In a week in which LJ Jackson has set out his new proposals for keeping costs proportionate in civil litigation, we have the above clinical negligence case. The media will no doubt seize the new costs proposals as evidence of wrongdoing of claimant solicitors seeking to exploit cases for the maximum profit. Yet for those of us in practice, the reality is quite different.
The case of JRM v King’s was clearly exceptional in that it reached trial. However, in many cases, we are finding that NHS Resolution is defending issues which really should not be defended.
An example would be a case of mine in which one of the issues is the failure to provide pain relief up to the patient being anaesthetised. My client suffers from a rare and extremely painful condition in which effective pain relief is important for his quality of life.
The NHS has claimed the self-administered pain relief system is removed long before a person is taken to the theatre because continuing it is a risk. The trust concerned can locate no protocol for this and the client (who has had several procedures as a result of his condition) has always had the pain relief system in place up to the theatre door. The version provided by the NHS is simply not accurate, is not based on any evidence and is not supported by the records. Yet despite my best efforts, this matter will need to be issued at court because it cannot be resolved in any other way. The cost of so doing will be significant and unnecessary but it is the only way forward.
Another example would be the number of defences I get which are significantly different from the trust’s previous letter of response to the claim.
The system is that a letter of claim is sent out by the patient’s solicitors detailing the allegations of negligence. A letter of response is received some months later setting out the position of the doctor/NHS. So far so good. If the response denies liability, proceedings are likely to be commenced with the “particulars of claim” for the court setting out the same allegations as the letter of claim. The NHS then responds with a formal defence again setting out their position. Yet many of these defences are completely different to the letter of response – they often admit some or all of the allegations which were previously denied.

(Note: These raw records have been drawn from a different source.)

Lemma mean_table_wf by_ col k v n :
  by_ ≠ col → series_ok n k → frame_wf (mean_table by_ col k v).
Proof.
  intros Hne [_ Hok]. split; simpl.
  - rewrite length_seq. repeat constructor; simpl; rewrite ?length_fmap; try done.
    + apply Forall_forall. intros c [Hc _]%elem_of_group_keys.
      rewrite Forall_forall in Hok. auto.
    + apply Forall_fmap, Forall_true. intros c. apply mean_cell_dtype_ok.
  - apply NoDup_seq.
  - unfold columns. simpl. apply NoDup_cons. split; [set_solver|apply NoDup_singleton].
Qed.
End groupby_lemmas.

(** C14: [groupby(by)[col].mean().reset_index()] on a numeric column returns
    a well-formed table of two columns with one row per key: the keys are
    the values of [by] that are not missing, strictly ascending, every such
    value belongs to the group of exactly one key, and the cell beside a key
    is the mean of its group: missing when the group has no value, and
    otherwise the number that, multiplied by the count of the values of the
    group, gives their sum. *)
Theorem groupby_mean_spec (by_ col : string) (df : DataFrame) (k v : Series) :
  frame_wf df → by_ ≠ col →
  col_lookup by_ (df_cols df) = Some k → col_lookup col (df_cols df) = Some v →
  is_numeric (s_dtype v) = true →
  let keys := group_keys (s_values k) in
  let group key := group_values key (s_values k) (s_values v) in
  groupby_mean by_ col df =
    Ok (mkFrame (seq 0 (length keys))
          [(by_, mkSeries (s_dtype k) keys);
           (col, mkSeries DFloat64 (mean_cell ∘ group <$> keys))]) ∧
  frame_wf (mean_table by_ col k v) ∧
  StronglySorted key_lt keys ∧
  (∀ key, key ∈ keys → key ∈ s_values k ∧ key ≠ CNaN) ∧
  (∀ c, c ∈ s_values k → c ≠ CNaN → ∃ key, key ∈ keys ∧ same_key key c = true) ∧
  (∀ i j k1 k2 c, keys !! i = Some k1 → keys !! j = Some k2 →
     same_key k1 c = true → same_key k2 c = true → i = j) ∧
  (∀ key,
     match omap num_value (group key) with
     | [] => mean_cell (group key) = CNaN
     | xs => ∃ m, mean_cell (group key) = CFloat m ∧
                  (m * inject_Z (Z.of_nat (length xs)) == Qsum xs)%Q
     end).
Proof.
  intros Hwf Hne Hk Hv Hn keys group.
  pose proof (groupby_mean_numeric by_ col df k v Hk Hv Hn) as Hg.
  unfold mean_table, mean_dtype in Hg. rewrite Hn in Hg.
  split_and!; [done| |apply group_keys_sorted|apply elem_of_group_keys|
    apply group_keys_covers|apply group_keys_disjoint|].
  - eapply mean_table_wf; [done|]. by eapply lookup_series_ok.
  - intros key. destruct (omap num_value (group key)) as [|x xs] eqn:Hx.
    + unfold mean_cell. by rewrite Hx.
    + exists (Qmean (x :: xs)). split; [by apply mean_cell_value|by apply Qmean_spec].
Qed.

Lemma groupby_mean_spec_witness :
  let k := mkSeries DInt64 [CInt 25; CInt 31; CInt 25; CInt 22; CInt 31] in
  let v := mkSeries DFloat64
    [CFloat 10.5%Q; CFloat 30%Q; CFloat 4.5%Q; CFloat 30%Q; CFloat 12%Q] in
  let keys := group_keys (s_values k) in
  let group key := group_values key (s_values k) (s_values v) in
  groupby_mean "age" "pts" sample_points =
    Ok (mkFrame (seq 0 (length keys))
          [("age", mkSeries (s_dtype k) keys);
           ("pts", mkSeries DFloat64 (mean_cell ∘ group <$> keys))]) ∧
  frame_wf (mean_table "age" "pts" k v) ∧
  StronglySorted key_lt keys ∧
  (∀ key, key ∈ keys → key ∈ s_values k ∧ key ≠ CNaN) ∧
  (∀ c, c ∈ s_values k → c ≠ CNaN → ∃ key, key ∈ keys ∧ same_key key c = true) ∧
  (∀ i j k1 k2 c, keys !! i = Some k1 → keys !! j = Some k2 →
     same_key k1 c = true → same_key k2 c = true → i = j) ∧
  (∀ key,
     match omap num_value (group key) with
     | [] => mean_cell (group key) = CNaN
     | xs => ∃ m, mean_cell (group key) = CFloat m ∧
                  (m * inject_Z (Z.of_nat (length xs)) == Qsum xs)%Q
     end).
Proof.
  apply (groupby_mean_spec "age" "pts" sample_points);
    [by apply (bool_decide_unpack _)|done|reflexivity..].
Defined.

It makes no sense to force claimant solicitors to issue court proceedings if the evidence is clearly there that negligence was involved. This cost of this process is significant and it one which the NHS will ultimately have to bear. If they know they are at fault why not admit it at the start and then the lawyers can deal with the actual issues? I have several cases where the defence admits fault after this was denied in the letter of response. The increased costs will be substantial.
Not all NHS Trusts have taken unreasonable stances but there is anecdotally evidence of more need to start proceedings when this should not be necessary. There are of course patients’ solicitors who incur unnecessary costs but resisting cases where the evidence is quite clear is costly and illogical. If the NHS want, as they do, to reduce costs they must also look to what cases they are defending and why. What is needed is a more realistic approach to cases where there are problems. It seems from the JRM case that this is still some way off.